You have no reason to fear us.
Thank you for your co-operation.
If there is any message in Jane Alexander’s body of work, and I think there is, I do believe one of its outstanding epigraphs, if not the most important, is a plea for a deeper awareness of the fragility of our common condition, in all its tangible and intangible dimensions, and therefore for an ethic of reciprocal respect, fairness and constructive concern born out of our shared vulnerability. 1
So says leading European philosopher, Pep Subirós, in his catalogue essay for the exhibition selected by Durham University’s Institute of Advanced Study to complement the 2008/2009 research programme entitled ‘On Being Human’.
Significantly, this sculpture was produced in 1993 and 1994 as South Africa was on the cusp of democracy, a time of transition fraught with promise and peril. The abject figures appear to be hurrying towards something – one drags a meagre bundle while another has arms raised as if to ward off danger. They are almost oblivious to the billboard with its contradictory messages. The glowing face of a white child is backed by an ominous message taken from Apartheid-era, police road block pamphlets.
Privilege and poverty, entitlement and disenfranchisement, security and threat appear to confront one another across an insurmountable divide. But, as in all Alexander’s work, questions are raised and, rather than easy answers being provided, we are made aware of complexities and ambiguities. Culpability and redemption are alluded to in the text ‘Radiance of Faith’ which is also the title given to the three suited figures in African Adventure 1999 – 2002, the central work of Alexander’s DaimlerChrysler Award exhibition that toured local and international venues.
Continuing her practice of including aspects of her sculpture in her photomontages, Alexander featured the figures from this work in Portrait of a man with landscape and procession (Bantu Stephen Biko 1946 – 1977),2 one of which is in the Permanent Collection of Iziko South African National Gallery.

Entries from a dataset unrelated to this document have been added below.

(** ** Reservation *)

(** The tables the risk book is read from. *)
Definition same_book (d d' : Db) : Prop :=
  intents d' = intents d /\ positions d' = positions d.
#[export] Instance same_book_preorder : PreOrder same_book.
Proof. split; [by intros d|]. intros d1 d2 d3 [E1 E2] [E3 E4]. split; congruence. Qed.

Section reservation.
Context {H : Host}.

Ltac book := repeat move1 ltac:(by split).
Lemma ensure_cycle_book a b c d e : moves same_book (ensure_cycle a b c d e).
Proof. intros s. unfold ensure_cycle, create_cycle. book. Qed.
Lemma ensure_decision_book a b c : moves same_book (ensure_decision a b c).
Proof. intros s. unfold ensure_decision, create_decision. book. Qed.

Lemma moves_ok {rel A} {m : SM Session A} {s a s'} :
  moves rel m -> m s = (Ok a, s') -> s_committed s' = s_committed s /\ rel (s_db s) (s_db s').
Proof. intros Hm E. destruct (Hm s _ _ E) as [Hc [Hs|[[e ?] _]]]; [done|done]. Qed.

Lemma create_intent_run a b c d e f g h i j k l s s' :
  create_intent a b c d e f g h i j k l s = (Ok tt, s') ->
  s' = mkSession (s_committed s) (insert_row (mkIntent a b k c d e f g h i l j 0) (s_db s)) (s_draws s).
Proof.
  unfold create_intent. intros E.
  apply sbind_inv in E as [([] & s1 & E1 & E)|(x & _ & E)]; [|done]. apply sassert_inv in E1 as [-> _].
  apply sbind_inv in E as [([] & s2 & E2 & E)|(x & _ & E)]; [|done]. injection E2 as <-.
  by apply flush_ok in E as [-> _].
Qed.

Lemma transition_intent_run id a b name payload t s s' :
  transition_intent id a b name payload t s = (Ok tt, s') ->
  exists i, find_row (R := IntentRow) id (s_db s) = Some i /\ s_committed s' = s_committed s /\
    same_book (put_row (it_moved i b) (s_db s)) (s_db s').
Proof.
  unfold transition_intent. intros E.
  apply sbind_inv in E as [(o & s1 & E10 & E)|(x & E10 & ?)]; [|done]. injection E10 as <- <-.
  apply sbind_inv in E as [(i & s2 & E20 & E)|(x & E20 & ?)]; [|done].
  destruct (find_row id (s_db s)) as [i0|] eqn:Ei; [|done]. injection E20 as <- <-.
  apply sbind_inv in E as [([] & s3 & E30 & E)|(x & E30 & ?)]; [|done]. apply sassert_inv in E30 as [-> _].
  apply sbind_inv in E as [([] & s4 & E40 & E)|(x & E40 & ?)]; [|done]. apply slift_inv in E40 as [_ ->].
  apply sbind_inv in E as [([] & s5 & E50 & E)|(x & E50 & ?)]; [|done]. injection E50 as <-.
  exists i0. split; [done|].
  assert (moves same_book (let! t := or_now t in append_event id AGG_INTENT name
    (transition_payload payload (intent_state_value (it_state i0)) (intent_state_value b) (it_version (it_moved i0 b))) t ;;; flush)) as Hm.
  { intros s2. unfold append_event. book. }
  destruct (moves_ok Hm E) as [Hc Hb]. by split.
Qed.

Lemma put_last (l : list IntentRow) key i0 i :
  it_intent_id i0 = key -> List.find (fun x => String.eqb (it_intent_id x) key) l = None ->
  map (fun x => if String.eqb (it_intent_id x) key then i else x) (l ++ [i0]) = l ++ [i].
Proof.
  intros <-. induction l as [|x l IH]; simpl; [by rewrite String.eqb_refl|].
  destruct (String.eqb (it_intent_id x) (it_intent_id i0)); [done|]. intros Hl. by rewrite IH.
Qed.

(** The book of a mode over the tables [d]. *)
Definition book_of (mode : V2ExecutionMode) (d : Db) : list (option RiskExposure) :=
  map (position_exposure d) (open_positions_of mode d)
  ++ map intent_exposure (reserved_intents mode (open_positions_of mode d) d).

Lemma book_known_positions mode d p :
  existsb (fun o => bool_decide (o = None)) (book_of mode d) = false -> p ∈ open_positions_of mode d ->
  is_Some (find_row (R := IntentRow) (mp_intent_id p) d).
Proof.
  intros Hk Hp. destruct (find_row (R := IntentRow) (mp_intent_id p) d) as [i|] eqn:E; [done|].
  exfalso. apply Bool.diff_false_true. rewrite <- Hk. apply existsb_exists. exists None. split; [|done].
  apply list_elem_of_In, elem_of_app. left. apply list_elem_of_fmap. exists p. split; [|done].
  unfold position_exposure. by rewrite E.
Qed.

(** One more reserved intent, after every other. *)
Lemma book_reserved mode d d' row :
  intents d' = intents d ++ [row] -> positions d' = positions d ->
  find_row (R := IntentRow) (it_intent_id row) d = None ->
  existsb (fun o => bool_decide (o = None)) (book_of mode d) = false ->
  (forall p, p ∈ positions d -> mp_intent_id p <> it_intent_id row) ->
  it_execution_mode row = mode -> active_intent (it_state row) = true -> is_exit_intent row = false ->
  book_of mode d' = book_of mode d ++ [intent_exposure row].
Proof.
  intros Ei Ep Hn Hk Hf Hm Ha Hx. unfold book_of. rewrite <- app_assoc.
  assert (open_positions_of mode d' = open_positions_of mode d) as Eo by (unfold open_positions_of; by rewrite Ep).
  rewrite Eo. f_equal.
  - apply map_ext_in. intros p Hp%list_elem_of_In. destruct (book_known_positions mode d p Hk Hp) as [i Hi].
    unfold position_exposure, find_row in *. simpl in *. rewrite Ei, find_last. by rewrite Hi.
  - unfold reserved_intents. rewrite Ep, Ei. unfold bfilter. rewrite List.filter_app. unfold bfilter in *.
    rewrite map_app. f_equal. cbn [List.filter].
    assert (forall l, (forall p, p ∈ l -> p ∈ positions d) -> has_position l row = false) as Hp.
    { intros l Hl. apply not_true_iff_false. intros (p & Hp%list_elem_of_In & E%String.eqb_eq)%existsb_exists.
      by apply (Hf p); [apply Hl|]. }
    rewrite !Hp, Ha, Hx; [by rewrite bool_decide_eq_true_2| |]; intros p [? _]%elem_of_bfilter; done.
Qed.

Lemma with_session_inv {A} (m : SM Session A) s r s' :
  with_session m s = (r, s') -> exists s1, m (mkSession (s_committed s) (s_committed s) (s_draws s)) = (r, s1) /\
    s' = mkSession (s_committed s1) (s_committed s1) (s_draws s1).
Proof. unfold with_session. destruct (m _) as [r1 s1]. intros [= <- <-]. by exists s1. Qed.

Lemma commit_ok s u s' : commit s = (Ok u, s') -> constraints_ok (s_db s) = true /\ s_committed s' = s_db s.
Proof.
  unfold commit. intros [(u1 & s1 & [-> Hc]%flush_ok & E)|(e & _ & E)]%sbind_inv; [|done]. injection E as _ <-. done.
Qed.

(** What a session that opens on committed tables reads as the book. *)
Definition read_book (mode : V2ExecutionMode) (s : Session) : res (list RiskExposure * bool) :=
  (with_session (list_active_initial_risk_exposures mode) s).1.

Lemma read_book_eq mode s :
  constraints_ok (s_committed s) = true ->
  read_book mode s = Ok (omap id (book_of mode (s_committed s)),
                         existsb (fun o => bool_decide (o = None)) (book_of mode (s_committed s))).
Proof. intros Hc. unfold read_book, with_session. by rewrite list_exposures_run. Qed.

Lemma exposure_positive symbol direction source r e :
  exposure_of symbol direction source r = Some e -> (0 <= dval (re_initial_risk_usdt e))%Q.
Proof.
  unfold exposure_of. destruct r as [r|]; [|done]. simpl. destruct (r <=? dzero)%D eqn:E; [done|]. intros [= <-]. simpl.
  apply dleb_false in E. rewrite (dval_zero 0) in E. lra.
Qed.
Lemma book_nonneg mode d : nonneg_risks (omap id (book_of mode d)).
Proof.
  apply Forall_forall. intros e (o & Ho & Eo)%list_elem_of_omap. simpl in Eo. subst o. unfold book_of in Ho.
  apply elem_of_app in Ho as [Ho|Ho]; apply list_elem_of_fmap in Ho as (x & Ex & _); symmetry in Ex;
    by eapply exposure_positive.
Qed.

While still an undergraduate student at the University of the Witwatersrand, Johannesburg, Alexander won the National Fine Arts Student Competition and the Martienssen Student Prize. Since then she has received several major awards including the Standard Bank Young Artist Award in 1995, the FNB Vita Art Now Award in 1996 and the coveted DaimlerChrysler Award in 2002. In the words of one of the DaimlerChrysler jurists, Alexander was commended for giving "form to the fragility of a multi-cultural society".
1. Pep Subirós, ‘On Being (and Becoming) Human: Notes on Jane Alexander’s Mutant Universe’ in Pep Subirós, Jane Alexander: on being human, Durham University, Durham, UK, 2009, page 20.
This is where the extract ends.